Semua program kerja tersebut pasti membutuhkan kriteria prioritas dan harus dikerjakan terlebih dulu. Tidak mungkin semuanya serentak dikerjakan bersama-sama, karena di samping akan menghabiskan energi pasti juga akan menghabiskan uang negara.

Untuk menyelesaikan defisit APBN pun alur pikirnya bisa beragam. Satu calon presiden mempunyai ide meningkatkan pajak, sementara yang lain memangkas subsidi dan berikutnya melambatkan belanja. Persoalannya, seberapa besar spektrum dampaknya.

Pajak yang ditingkatkan akan membuat image pemerintah tidak pro poor, pro growth atau pro job, karena pasti akan mendapatkan resistensi dari berbagai pihak. Letak keberatan utama adalah tidak ada transparansi penggunaan pajak, terbukti uang pajak malah dikorupsi oleh pejabat pajak.

Memangkas subsidi pun tidak kalah gejolaknya di masyarakat. Harga-harga akan terseret naik, tidak terkendali, spekulan bermain. Maka, pilihan lain adalah melambatkan belanja modal. Namun, hal ini pun akan menimbulkan dampak, misalnya meningkatnya pengangguran, kemiskinan, keamanan, dan banyak lagi implikasi sosialnya.

Kini, rakyat mengharapkan panduan dari para calon presiden untuk bisa diikuti. Calon presiden harus yakin dan optimistis akan langkahnya, harus mampu melihat dari kacamata berbeda akan masalah bangsa ini. Rakyat kini sudah buntu penglihatannya, tidak tahu lagi ke mana akan berjalan.

Terobosan

Histori latar belakang presiden yang pernah memimpin negeri ini bisa dikatakan lengkap dari berbagai bidang keahlian. Setelah Orde Baru lengser digantikan oleh BJ Habibie, estafet perubahan presiden menjadi sangat dinamik. Presiden Abdurrahman Wahid mengusung semangat kiai, pesantren, dan sekitarnya. Presiden Megawati Soekarnoputri membawa spirit kebangsaan dan dilanjutkan Presiden Susilo Bambang Yudhoyono, selama dua periode, yang menawarkan gagasan ekonomi dan infrastruktur.

Masing-masing bisa dikatakan gagal dan tidak konsisten jika dilihat dari platform politik yang diusungnya.
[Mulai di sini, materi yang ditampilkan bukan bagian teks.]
(* ===== verification/InsertConc.v ===== *)
(** * Concurrent inserts and searches over the location tables

    [insert_in_place] of [src/update/direct_insert.cpp] as a transition system:
    any number of threads run inserts and the reads of searches over the shared
    tables of [LocTable], the records on disk and the lock tables.  A thread's
    program counter holds what the thread knows; the locks it holds follow from
    the counter, and an acquisition is possible when no other thread holds the
    lock (the exclusion that [LockTable] proves of [SparseLockTable]).  Searching
    and pruning return any distinct published neighbours.

    Proved for every interleaving: the two tables stay consistent and no access
    crashes, the record a search reads is not recycled under it, and the ordered
    acquisition of page and vector locks does not deadlock.  A last theorem shows
    a run in which an insert overwrites the record of another one. *)

From S2P Require Import Prelude Queues Layout LocTable.
Local Open Scope Z_scope.

Module Conc.
Import Queues.Queues Layout.Layout Loc.

(** ** Lock lists *)

Inductive lock := LPage (page : Z) | LVec (id : Z).

Global Instance lock_eq_dec : EqDecision lock.
Proof. solve_decision. Defined.

(** The order of acquisition: pages, then vectors, each ascending. *)
Definition lock_lt (x y : lock) : Prop :=
  match x, y with
  | LPage p, LPage q => p < q
  | LPage _, LVec _ => True
  | LVec a, LVec b => a < b
  | LVec _, LPage _ => False
  end.

(** [std::sort] followed by [std::unique], and the iteration of a [std::set]. *)
Fixpoint insert_unique (x : Z) (l : list Z) : list Z :=
  match l with
  | [] => [x]
  | y :: l' => if x <? y then x :: l else if x =? y then l else y :: insert_unique x l'
  end.

Definition sort_unique (l : list Z) : list Z := foldr insert_unique [] l.

Section machine.
Context (m : SSDIndexMetadata).

(** [pages_to_rmw]: the pages of the allocated records. *)
Definition pages_to_rmw (locs : list Z) : list Z := sort_unique (map (loc_sector_no m) locs).

(** [lockReqs]: every sector of the requests. *)
Definition lock_pages (locs : list Z) : list Z :=
  sort_unique (concat (map (λ p, seqZ p (io_size m / SECTOR_LEN)) (pages_to_rmw locs))).

(** [lock_vec] and [get_to_lock_idx]. *)
Definition to_lock (t : Z) (nh : list Z) : list Z := sort_unique (nh ++ (if t =? kInvalidID then [] else [t])).

Definition lock_list (t : Z) (nh locs : list Z) : list lock :=
  map LPage (lock_pages locs) ++ map LVec (to_lock t nh).

(** ** Threads *)

Inductive pc :=
  | Idle
  | Reading (id loc : Z)  (** a search's read, with the read lock of [id] *)
  | Target (t : Z)  (** [target_id] taken *)
  | Pruned (t : Z) (nh hints : list Z)  (** neighbours chosen *)
  | Locking (t : Z) (nh locs : list Z) (need : gset Z) (held todo : list lock)
  | Locked (t : Z) (nh locs : list Z) (need : gset Z)
  | Written (t : Z) (nh locs : list Z)  (** pages written *)
  | Published (t : Z) (nh locs : list Z)  (** [id2loc] of the target set *)
  | Moving (t : Z) (nh locs orig : list Z)  (** index locks held, [orig] moved *)
  | Committed (t : Z) (nh locs : list Z)
  | IdxReleased (t : Z) (nh locs : list Z)
  | VecReleased (locs : list Z)  (** handed to the background writer *)
  | Crashed.

Definition holds (c : pc) : list lock :=
  match c with
  | Locking _ _ _ _ held _ => held
  | Locked t nh locs _ | Written t nh locs | Published t nh locs | Moving t nh locs _
  | Committed t nh locs | IdxReleased t nh locs => lock_list t nh locs
  | VecReleased locs => map LPage (lock_pages locs)
  | _ => []
  end.

Definition idx_writes (c : pc) : list Z :=
  match c with Moving t nh _ _ | Committed t nh _ => to_lock t nh | _ => [] end.

Definition idx_reads (c : pc) : list Z := match c with Reading id _ => [id] | _ => [] end.

Record state := mkSt {
  tb : LocTables;
  cur_id : Z;
  pub : gset Z;  (** the ids that a search can meet *)
  disk : gmap Z Z;  (** the node in a record *)
  thr : list pc
}.

Definition goto (s : state) (i : nat) (c : pc) : state := mkSt (tb s) (cur_id s) (pub s) (disk s) (<[i := c]> (thr s)).
Definition with_tb (s : state) (t : LocTables) : state := mkSt t (cur_id s) (pub s) (disk s) (thr s).

Definition lock_free (s : state) (x : lock) : Prop := ∀ j c, thr s !! j = Some c → x ∉ holds c.
Definition idx_no_writer (s : state) (id : Z) : Prop := ∀ j c, thr s !! j = Some c → id ∉ idx_writes c.
Definition idx_free (s : state) (id : Z) : Prop :=
  ∀ j c, thr s !! j = Some c → id ∉ idx_writes c ∧ id ∉ idx_reads c.

(** ** The write of the pages

    The buffer of a page holds the new records; the other records of the page are
    those read from disk when the page is in [need], and undefined otherwise. *)
Fixpoint index_of (l : Z) (locs ids : list Z) : option Z :=
  match locs, ids with
  | k :: locs, id :: ids => if k =? l then Some id else index_of l locs ids
  | _, _ => None
  end.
Habibie terperosok soal referendum Timor Timur, Gus Dur terjebak soal uang hibah dan sumbangan, Megawati soal privatisasi badan usaha milik negara, dan kini SBY terdistorsi kredibilitasnya karena maraknya korupsi di segala bidang. Pada era SBY, koruptornya tidak hanya dilakukan oleh elite Partai Demokrat asal partai presiden, tetapi di seluruh lini dan seluruh partai. Ironisnya, Presiden SBY sama sekali tidak efektif melakukan terobosan untuk memberantas korupsi.

Kandidat presiden Pemilu 9 Juli 2014 memang tidak sempurna, masing-masing memiliki kekuatan dan kelemahan. Maka, pemilu 9 Juli nanti akan menjadi ujian bagi rakyat Indonesia, masihkah tetap konsisten cerdas sebagaimana pemilu legislatif April lalu, yang bisa menghukum partai-partai yang mencederai amanah rakyat, atau kembali mudah diperdaya.

Harapannya tentu saja rakyat tidak terdistorsi oleh pengaruh apa pun. Negeri ini tidak bisa diperbaiki dengan pemerintahan normatif, kontemporer, dan biasa-biasa saja. Butuh pemimpin baru yang bersih, jujur, dan mau bekerja keras, karena kenyataannya kondisi sosial ekonomi rakyat belum banyak berubah pasca reformasi.

Negeri ini memerlukan figur pemantik perubahan yang dramatik dan tidak penuh polesan atau kampanye citra dan kemartabatan. Indonesia periode 2014-2019 memerlukan presiden yang penuh gagasan segar dan siap melakukan terobosan.